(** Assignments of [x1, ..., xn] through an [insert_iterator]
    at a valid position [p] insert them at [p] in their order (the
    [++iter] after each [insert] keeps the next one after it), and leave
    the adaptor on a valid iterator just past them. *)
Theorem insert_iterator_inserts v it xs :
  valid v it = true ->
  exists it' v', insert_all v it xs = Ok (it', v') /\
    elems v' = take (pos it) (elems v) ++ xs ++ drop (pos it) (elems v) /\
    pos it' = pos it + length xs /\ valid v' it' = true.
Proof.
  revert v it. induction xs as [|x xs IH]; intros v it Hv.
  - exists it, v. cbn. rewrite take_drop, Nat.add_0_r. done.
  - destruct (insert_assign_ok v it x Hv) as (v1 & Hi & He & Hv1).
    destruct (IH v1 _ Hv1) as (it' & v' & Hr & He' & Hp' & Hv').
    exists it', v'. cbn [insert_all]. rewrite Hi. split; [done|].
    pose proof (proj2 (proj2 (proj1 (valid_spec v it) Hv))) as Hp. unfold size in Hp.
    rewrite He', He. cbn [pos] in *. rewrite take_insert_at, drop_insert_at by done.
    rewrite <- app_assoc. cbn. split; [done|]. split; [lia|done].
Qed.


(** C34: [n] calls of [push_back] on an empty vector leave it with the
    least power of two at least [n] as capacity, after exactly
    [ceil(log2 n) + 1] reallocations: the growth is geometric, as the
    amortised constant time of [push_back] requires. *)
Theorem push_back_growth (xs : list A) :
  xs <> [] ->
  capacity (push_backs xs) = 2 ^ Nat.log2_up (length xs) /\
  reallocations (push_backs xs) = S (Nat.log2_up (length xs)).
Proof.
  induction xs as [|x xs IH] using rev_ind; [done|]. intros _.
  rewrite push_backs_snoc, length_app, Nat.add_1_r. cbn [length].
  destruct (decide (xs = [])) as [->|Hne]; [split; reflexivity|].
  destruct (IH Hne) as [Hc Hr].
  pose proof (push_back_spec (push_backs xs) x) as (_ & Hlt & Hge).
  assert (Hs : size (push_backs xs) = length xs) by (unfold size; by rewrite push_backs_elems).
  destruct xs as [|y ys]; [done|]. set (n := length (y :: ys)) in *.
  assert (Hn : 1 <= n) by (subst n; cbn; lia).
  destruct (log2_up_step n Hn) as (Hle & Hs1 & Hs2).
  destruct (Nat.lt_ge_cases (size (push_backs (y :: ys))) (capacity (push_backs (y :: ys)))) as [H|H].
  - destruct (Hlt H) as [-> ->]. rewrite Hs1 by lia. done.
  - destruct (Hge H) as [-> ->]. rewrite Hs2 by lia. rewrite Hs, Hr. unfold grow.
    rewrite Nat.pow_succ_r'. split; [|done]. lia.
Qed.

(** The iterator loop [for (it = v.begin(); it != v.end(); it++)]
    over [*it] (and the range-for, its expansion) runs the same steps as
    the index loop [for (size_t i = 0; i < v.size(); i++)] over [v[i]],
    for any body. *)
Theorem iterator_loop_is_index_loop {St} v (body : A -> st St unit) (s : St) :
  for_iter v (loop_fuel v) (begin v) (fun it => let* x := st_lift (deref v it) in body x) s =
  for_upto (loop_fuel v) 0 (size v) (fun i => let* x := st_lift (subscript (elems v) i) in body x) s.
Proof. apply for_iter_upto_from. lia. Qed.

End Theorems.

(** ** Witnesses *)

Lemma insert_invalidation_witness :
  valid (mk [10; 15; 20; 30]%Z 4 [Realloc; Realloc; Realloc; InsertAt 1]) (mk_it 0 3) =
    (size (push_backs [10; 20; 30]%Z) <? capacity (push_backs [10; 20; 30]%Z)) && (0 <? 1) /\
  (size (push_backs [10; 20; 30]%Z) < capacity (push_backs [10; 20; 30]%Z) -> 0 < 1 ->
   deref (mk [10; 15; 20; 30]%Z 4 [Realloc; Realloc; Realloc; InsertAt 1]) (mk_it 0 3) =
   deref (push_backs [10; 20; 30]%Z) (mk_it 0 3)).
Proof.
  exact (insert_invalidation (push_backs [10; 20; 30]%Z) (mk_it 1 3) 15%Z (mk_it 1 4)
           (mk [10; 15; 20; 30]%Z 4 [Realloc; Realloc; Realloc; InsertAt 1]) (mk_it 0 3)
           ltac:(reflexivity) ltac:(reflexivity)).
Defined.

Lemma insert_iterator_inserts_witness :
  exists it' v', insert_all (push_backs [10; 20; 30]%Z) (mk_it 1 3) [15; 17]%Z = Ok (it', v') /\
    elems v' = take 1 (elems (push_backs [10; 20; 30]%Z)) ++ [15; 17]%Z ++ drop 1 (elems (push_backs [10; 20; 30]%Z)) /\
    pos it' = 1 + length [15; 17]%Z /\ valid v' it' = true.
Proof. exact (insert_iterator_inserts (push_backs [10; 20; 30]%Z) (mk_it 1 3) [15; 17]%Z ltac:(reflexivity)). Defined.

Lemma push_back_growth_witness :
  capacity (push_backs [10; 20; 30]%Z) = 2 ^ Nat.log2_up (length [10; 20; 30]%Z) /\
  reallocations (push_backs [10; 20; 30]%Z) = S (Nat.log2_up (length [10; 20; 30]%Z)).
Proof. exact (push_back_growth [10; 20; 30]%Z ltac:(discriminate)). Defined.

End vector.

* * *

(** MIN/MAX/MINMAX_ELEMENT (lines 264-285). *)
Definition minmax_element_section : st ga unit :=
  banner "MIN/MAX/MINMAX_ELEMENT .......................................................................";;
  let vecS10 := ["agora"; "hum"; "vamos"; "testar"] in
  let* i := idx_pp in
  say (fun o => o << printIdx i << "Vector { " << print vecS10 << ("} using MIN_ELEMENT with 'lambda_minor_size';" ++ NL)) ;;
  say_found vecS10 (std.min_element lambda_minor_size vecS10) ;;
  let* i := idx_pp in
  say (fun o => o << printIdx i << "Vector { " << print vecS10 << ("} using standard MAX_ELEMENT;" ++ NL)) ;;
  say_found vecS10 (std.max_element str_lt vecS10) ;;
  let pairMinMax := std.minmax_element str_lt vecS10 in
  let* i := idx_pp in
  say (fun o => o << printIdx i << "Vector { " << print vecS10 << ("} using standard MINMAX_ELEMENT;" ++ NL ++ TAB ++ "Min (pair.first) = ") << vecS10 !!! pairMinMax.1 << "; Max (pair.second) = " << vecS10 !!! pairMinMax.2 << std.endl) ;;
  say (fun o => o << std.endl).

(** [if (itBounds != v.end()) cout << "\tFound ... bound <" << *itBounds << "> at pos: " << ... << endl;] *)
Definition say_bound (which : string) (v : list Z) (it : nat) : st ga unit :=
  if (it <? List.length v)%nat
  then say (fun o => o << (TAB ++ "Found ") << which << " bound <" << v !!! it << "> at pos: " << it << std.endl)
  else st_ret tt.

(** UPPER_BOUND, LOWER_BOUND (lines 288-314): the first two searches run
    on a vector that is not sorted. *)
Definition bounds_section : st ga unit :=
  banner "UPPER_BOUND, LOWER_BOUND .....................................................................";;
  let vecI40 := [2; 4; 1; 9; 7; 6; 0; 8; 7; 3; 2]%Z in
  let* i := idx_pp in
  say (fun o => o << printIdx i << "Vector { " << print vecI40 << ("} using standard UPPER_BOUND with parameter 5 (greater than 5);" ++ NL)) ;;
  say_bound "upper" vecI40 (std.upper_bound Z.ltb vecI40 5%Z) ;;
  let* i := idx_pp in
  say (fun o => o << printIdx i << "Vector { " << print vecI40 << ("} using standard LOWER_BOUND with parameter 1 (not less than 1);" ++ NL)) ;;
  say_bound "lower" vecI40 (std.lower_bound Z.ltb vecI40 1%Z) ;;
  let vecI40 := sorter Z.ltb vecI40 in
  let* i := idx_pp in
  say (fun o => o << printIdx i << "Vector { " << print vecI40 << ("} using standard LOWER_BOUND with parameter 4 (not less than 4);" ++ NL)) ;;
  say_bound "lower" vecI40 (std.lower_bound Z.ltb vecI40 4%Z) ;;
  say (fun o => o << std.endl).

● **TASK GOAL**
Both end lines included, restate word for word the lines above from the line with "(** ** Witnesses *)" to the line with "exists it' v', insert_all (push_backs", and nothing else.

● **SOLUTION FOR THIS TASK**
(** ** Witnesses *)

Lemma insert_invalidation_witness :
  valid (mk [10; 15; 20; 30]%Z 4 [Realloc; Realloc; Realloc; InsertAt 1]) (mk_it 0 3) =
    (size (push_backs [10; 20; 30]%Z) <? capacity (push_backs [10; 20; 30]%Z)) && (0 <? 1) /\
  (size (push_backs [10; 20; 30]%Z) < capacity (push_backs [10; 20; 30]%Z) -> 0 < 1 ->
   deref (mk [10; 15; 20; 30]%Z 4 [Realloc; Realloc; Realloc; InsertAt 1]) (mk_it 0 3) =
   deref (push_backs [10; 20; 30]%Z) (mk_it 0 3)).
Proof.
  exact (insert_invalidation (push_backs [10; 20; 30]%Z) (mk_it 1 3) 15%Z (mk_it 1 4)
           (mk [10; 15; 20; 30]%Z 4 [Realloc; Realloc; Realloc; InsertAt 1]) (mk_it 0 3)
           ltac:(reflexivity) ltac:(reflexivity)).
Defined.

Lemma insert_iterator_inserts_witness :
  exists it' v', insert_all (push_backs [10; 20; 30]%Z) (mk_it 1 3) [15; 17]%Z = Ok (it', v') /\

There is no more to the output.